## [Records from a collection]

┄┄┄┄┄┄┄┄┄┄┄┄┄┄┄┄┄┄┄┄

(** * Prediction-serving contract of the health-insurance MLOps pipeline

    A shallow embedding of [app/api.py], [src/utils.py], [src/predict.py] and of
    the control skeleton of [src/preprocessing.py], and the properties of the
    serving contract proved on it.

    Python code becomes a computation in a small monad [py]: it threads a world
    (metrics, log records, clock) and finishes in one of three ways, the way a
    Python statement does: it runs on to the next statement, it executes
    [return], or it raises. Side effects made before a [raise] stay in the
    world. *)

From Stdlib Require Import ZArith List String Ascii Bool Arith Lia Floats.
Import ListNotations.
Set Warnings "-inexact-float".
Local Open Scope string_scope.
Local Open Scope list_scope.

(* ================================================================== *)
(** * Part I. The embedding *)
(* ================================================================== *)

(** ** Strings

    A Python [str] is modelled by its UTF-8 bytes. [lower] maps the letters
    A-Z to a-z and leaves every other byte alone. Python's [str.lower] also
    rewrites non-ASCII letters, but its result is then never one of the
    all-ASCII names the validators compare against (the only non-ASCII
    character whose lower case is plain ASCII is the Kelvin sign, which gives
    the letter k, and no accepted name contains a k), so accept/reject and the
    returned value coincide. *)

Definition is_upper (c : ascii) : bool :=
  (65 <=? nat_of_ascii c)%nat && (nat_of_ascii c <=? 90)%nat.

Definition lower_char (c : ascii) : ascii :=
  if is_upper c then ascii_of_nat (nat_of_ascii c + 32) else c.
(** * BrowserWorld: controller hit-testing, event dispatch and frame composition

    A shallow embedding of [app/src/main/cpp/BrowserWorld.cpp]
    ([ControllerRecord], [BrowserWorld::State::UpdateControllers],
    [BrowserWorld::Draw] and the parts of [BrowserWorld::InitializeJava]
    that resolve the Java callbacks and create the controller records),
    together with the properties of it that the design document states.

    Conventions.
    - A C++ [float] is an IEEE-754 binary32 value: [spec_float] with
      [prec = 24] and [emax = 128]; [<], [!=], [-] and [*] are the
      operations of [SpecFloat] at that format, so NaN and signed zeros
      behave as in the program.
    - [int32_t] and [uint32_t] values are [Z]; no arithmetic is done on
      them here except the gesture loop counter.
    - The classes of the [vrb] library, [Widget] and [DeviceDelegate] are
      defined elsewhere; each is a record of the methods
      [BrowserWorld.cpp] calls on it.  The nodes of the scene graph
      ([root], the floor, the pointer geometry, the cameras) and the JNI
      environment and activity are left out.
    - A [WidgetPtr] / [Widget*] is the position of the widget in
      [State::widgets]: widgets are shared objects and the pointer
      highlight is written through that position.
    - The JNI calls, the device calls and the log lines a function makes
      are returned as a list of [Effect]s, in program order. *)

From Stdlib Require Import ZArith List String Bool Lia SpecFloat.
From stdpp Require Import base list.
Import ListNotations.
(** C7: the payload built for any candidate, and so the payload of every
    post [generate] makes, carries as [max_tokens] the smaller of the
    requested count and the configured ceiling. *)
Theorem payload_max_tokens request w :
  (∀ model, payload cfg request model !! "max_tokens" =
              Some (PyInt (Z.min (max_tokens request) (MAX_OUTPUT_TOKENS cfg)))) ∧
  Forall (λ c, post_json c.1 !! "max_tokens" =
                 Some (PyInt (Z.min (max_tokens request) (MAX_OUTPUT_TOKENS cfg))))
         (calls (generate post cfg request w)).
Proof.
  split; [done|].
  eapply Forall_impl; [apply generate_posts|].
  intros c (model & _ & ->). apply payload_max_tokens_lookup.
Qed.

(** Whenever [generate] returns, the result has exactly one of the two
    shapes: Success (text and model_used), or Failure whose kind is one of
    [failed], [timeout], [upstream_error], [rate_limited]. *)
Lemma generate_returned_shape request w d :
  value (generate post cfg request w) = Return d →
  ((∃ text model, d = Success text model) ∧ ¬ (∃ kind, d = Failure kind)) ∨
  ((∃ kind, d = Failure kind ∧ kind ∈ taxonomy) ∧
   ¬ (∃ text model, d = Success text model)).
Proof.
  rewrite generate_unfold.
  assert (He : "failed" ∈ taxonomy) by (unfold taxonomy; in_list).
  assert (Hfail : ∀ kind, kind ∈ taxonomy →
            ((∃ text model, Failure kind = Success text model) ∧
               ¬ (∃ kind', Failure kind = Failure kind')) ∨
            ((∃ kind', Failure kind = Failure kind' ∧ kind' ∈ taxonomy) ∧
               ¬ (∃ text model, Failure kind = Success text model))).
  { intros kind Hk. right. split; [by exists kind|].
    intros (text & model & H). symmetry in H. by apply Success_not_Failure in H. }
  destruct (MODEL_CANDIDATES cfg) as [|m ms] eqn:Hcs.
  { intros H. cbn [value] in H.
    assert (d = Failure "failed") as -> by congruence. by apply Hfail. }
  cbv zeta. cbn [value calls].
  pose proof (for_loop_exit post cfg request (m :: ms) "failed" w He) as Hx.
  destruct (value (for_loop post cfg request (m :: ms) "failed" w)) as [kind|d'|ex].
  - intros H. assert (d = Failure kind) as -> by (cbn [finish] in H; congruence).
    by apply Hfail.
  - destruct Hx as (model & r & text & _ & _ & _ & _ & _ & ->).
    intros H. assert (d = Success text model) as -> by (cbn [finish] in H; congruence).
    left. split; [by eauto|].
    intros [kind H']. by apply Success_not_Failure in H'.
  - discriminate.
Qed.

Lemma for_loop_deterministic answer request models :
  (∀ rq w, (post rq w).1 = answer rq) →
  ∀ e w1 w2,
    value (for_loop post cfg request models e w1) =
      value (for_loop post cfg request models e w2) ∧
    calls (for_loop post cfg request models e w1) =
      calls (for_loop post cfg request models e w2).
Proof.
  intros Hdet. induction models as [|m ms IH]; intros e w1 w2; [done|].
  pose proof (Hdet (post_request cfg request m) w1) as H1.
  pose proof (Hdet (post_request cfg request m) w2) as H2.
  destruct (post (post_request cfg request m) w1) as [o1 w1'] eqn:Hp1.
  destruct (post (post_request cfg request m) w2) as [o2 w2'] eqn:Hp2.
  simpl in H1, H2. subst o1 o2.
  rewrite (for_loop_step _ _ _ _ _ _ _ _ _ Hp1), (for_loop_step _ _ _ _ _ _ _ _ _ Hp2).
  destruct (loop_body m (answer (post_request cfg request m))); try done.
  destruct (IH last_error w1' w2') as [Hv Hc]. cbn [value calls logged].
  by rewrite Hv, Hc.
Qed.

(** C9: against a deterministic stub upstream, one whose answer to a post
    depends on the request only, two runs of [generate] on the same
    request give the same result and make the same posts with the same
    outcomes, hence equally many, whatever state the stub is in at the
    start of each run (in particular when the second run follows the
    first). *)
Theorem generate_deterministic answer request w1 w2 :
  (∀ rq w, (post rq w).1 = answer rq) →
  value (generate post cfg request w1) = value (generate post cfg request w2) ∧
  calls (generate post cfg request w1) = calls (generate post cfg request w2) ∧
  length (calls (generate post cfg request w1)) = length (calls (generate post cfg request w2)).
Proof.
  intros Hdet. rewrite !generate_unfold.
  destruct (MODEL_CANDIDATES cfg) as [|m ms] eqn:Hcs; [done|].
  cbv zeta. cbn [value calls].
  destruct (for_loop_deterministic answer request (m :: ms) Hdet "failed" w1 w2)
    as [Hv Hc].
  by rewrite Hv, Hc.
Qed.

┄┄┄┄┄┄┄┄┄┄┄┄┄┄┄┄┄┄┄┄

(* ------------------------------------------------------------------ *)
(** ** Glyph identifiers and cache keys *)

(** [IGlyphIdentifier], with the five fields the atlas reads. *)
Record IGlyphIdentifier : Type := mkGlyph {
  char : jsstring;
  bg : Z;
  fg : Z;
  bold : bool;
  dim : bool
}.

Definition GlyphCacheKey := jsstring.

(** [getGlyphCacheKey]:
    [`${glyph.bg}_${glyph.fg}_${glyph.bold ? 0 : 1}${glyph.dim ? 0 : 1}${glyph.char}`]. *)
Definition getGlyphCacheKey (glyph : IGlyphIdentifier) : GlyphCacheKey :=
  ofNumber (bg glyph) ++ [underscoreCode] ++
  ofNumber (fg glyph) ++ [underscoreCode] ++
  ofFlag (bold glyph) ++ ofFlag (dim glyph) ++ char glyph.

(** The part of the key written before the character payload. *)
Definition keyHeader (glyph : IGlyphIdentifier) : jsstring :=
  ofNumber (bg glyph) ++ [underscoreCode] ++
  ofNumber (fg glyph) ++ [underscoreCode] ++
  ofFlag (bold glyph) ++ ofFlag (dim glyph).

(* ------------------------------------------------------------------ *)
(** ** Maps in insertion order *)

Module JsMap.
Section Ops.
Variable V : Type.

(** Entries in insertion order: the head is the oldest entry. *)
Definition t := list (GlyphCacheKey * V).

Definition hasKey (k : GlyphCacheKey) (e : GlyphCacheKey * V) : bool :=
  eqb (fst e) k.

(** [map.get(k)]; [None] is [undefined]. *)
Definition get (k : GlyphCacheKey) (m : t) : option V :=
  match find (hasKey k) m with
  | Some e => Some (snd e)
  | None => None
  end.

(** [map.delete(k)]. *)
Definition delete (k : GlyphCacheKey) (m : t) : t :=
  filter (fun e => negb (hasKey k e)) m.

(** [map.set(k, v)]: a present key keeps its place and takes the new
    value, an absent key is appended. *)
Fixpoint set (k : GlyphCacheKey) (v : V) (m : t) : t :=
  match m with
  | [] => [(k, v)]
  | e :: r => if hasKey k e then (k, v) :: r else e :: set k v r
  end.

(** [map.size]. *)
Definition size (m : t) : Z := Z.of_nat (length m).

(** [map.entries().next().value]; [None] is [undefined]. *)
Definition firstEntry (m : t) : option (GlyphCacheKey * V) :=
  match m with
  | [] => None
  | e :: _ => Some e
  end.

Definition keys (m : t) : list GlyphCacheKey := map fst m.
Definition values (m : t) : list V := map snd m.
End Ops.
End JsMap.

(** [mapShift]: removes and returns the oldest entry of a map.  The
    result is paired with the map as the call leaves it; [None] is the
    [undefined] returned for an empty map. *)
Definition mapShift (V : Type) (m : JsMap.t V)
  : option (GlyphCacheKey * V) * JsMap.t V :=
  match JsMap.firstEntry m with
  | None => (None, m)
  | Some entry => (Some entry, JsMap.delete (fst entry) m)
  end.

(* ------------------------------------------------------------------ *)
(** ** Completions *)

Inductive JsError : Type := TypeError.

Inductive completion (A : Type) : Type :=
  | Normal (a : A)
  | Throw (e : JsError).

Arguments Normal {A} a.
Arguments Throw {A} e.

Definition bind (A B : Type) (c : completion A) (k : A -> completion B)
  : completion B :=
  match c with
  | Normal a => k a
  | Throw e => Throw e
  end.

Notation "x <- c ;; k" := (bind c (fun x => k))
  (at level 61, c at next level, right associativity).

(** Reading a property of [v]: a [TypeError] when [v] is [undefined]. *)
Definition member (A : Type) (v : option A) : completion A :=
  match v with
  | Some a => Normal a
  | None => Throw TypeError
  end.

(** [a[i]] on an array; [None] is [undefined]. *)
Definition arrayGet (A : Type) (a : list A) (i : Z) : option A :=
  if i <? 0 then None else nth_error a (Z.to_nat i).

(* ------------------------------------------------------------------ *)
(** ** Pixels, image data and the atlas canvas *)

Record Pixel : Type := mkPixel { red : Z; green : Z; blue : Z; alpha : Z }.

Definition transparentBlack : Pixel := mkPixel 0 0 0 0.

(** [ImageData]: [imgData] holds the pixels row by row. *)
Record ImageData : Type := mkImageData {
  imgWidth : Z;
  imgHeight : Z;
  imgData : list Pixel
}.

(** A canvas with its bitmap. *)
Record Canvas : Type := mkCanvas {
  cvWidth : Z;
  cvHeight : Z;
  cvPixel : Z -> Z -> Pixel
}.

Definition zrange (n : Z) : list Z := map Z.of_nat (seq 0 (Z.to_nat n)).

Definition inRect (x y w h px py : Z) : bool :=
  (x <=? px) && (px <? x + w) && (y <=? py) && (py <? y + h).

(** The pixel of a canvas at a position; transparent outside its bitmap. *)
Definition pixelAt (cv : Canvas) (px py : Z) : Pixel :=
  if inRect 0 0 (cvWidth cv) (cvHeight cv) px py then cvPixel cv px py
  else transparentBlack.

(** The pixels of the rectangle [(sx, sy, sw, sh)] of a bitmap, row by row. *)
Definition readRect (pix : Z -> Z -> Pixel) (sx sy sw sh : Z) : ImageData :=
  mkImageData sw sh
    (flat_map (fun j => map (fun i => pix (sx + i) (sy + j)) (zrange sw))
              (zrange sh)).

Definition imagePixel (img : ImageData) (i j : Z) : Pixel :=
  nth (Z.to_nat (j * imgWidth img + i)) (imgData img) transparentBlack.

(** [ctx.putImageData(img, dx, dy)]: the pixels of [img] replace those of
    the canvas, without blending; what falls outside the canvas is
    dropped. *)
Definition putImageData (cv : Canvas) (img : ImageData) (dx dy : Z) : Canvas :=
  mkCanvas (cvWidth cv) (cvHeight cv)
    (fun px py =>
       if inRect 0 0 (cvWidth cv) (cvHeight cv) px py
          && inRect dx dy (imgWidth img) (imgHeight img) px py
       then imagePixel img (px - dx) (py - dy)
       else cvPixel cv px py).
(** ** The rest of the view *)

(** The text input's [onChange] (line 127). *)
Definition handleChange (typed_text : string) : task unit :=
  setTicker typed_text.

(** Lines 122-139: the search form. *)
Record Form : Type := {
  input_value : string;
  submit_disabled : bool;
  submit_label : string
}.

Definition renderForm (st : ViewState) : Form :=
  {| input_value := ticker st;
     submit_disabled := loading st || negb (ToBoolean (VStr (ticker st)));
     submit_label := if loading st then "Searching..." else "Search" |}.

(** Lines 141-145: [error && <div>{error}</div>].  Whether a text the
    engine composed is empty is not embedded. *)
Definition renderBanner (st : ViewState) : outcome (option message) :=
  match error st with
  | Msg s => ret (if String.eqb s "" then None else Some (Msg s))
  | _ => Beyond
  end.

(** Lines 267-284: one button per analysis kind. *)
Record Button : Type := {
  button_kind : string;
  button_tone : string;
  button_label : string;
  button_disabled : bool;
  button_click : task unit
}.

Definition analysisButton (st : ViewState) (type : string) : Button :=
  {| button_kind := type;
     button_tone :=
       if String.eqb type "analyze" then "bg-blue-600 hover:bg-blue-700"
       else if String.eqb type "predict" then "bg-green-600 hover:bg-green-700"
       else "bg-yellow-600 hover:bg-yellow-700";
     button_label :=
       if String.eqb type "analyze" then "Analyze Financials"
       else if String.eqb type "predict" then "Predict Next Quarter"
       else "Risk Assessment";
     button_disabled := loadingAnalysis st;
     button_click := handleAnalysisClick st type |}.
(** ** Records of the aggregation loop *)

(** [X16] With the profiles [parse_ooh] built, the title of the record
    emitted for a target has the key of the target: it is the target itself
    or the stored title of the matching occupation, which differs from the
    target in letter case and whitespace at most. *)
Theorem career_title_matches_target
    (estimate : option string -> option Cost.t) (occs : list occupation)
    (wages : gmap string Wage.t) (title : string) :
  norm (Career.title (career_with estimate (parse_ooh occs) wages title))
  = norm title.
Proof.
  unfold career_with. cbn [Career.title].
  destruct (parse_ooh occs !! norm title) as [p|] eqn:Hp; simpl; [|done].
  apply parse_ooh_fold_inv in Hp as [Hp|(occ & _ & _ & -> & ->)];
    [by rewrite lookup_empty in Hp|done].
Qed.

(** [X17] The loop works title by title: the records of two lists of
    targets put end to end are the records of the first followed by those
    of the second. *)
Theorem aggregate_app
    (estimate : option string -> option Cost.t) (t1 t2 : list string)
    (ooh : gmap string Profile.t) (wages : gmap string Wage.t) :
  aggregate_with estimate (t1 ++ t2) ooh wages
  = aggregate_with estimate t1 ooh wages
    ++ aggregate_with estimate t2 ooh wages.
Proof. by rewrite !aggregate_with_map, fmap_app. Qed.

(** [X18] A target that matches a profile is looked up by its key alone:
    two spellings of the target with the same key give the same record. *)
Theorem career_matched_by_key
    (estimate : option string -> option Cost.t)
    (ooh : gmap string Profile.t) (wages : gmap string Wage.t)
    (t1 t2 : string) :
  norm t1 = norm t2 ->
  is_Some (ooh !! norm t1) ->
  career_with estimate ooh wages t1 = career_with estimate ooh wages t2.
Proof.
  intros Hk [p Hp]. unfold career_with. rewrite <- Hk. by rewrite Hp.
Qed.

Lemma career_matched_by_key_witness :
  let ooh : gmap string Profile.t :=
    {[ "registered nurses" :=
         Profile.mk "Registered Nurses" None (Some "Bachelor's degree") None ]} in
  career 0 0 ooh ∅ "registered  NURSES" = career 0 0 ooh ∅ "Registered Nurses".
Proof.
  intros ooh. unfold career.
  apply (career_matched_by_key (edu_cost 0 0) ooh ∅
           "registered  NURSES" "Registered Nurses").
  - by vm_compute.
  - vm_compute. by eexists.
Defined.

┄┄┄┄┄┄┄┄┄┄┄┄┄┄┄┄┄┄┄┄

## [Your goal]
Above are the entries. Copy exactly the part that opens with the line containing "Definition zrange (n" and closes with the line containing "(x <=? px) && (px", and no more.

## [Output for this task]
Definition zrange (n : Z) : list Z := map Z.of_nat (seq 0 (Z.to_nat n)).

Definition inRect (x y w h px py : Z) : bool :=
  (x <=? px) && (px <? x + w) && (y <=? py) && (py <? y + h).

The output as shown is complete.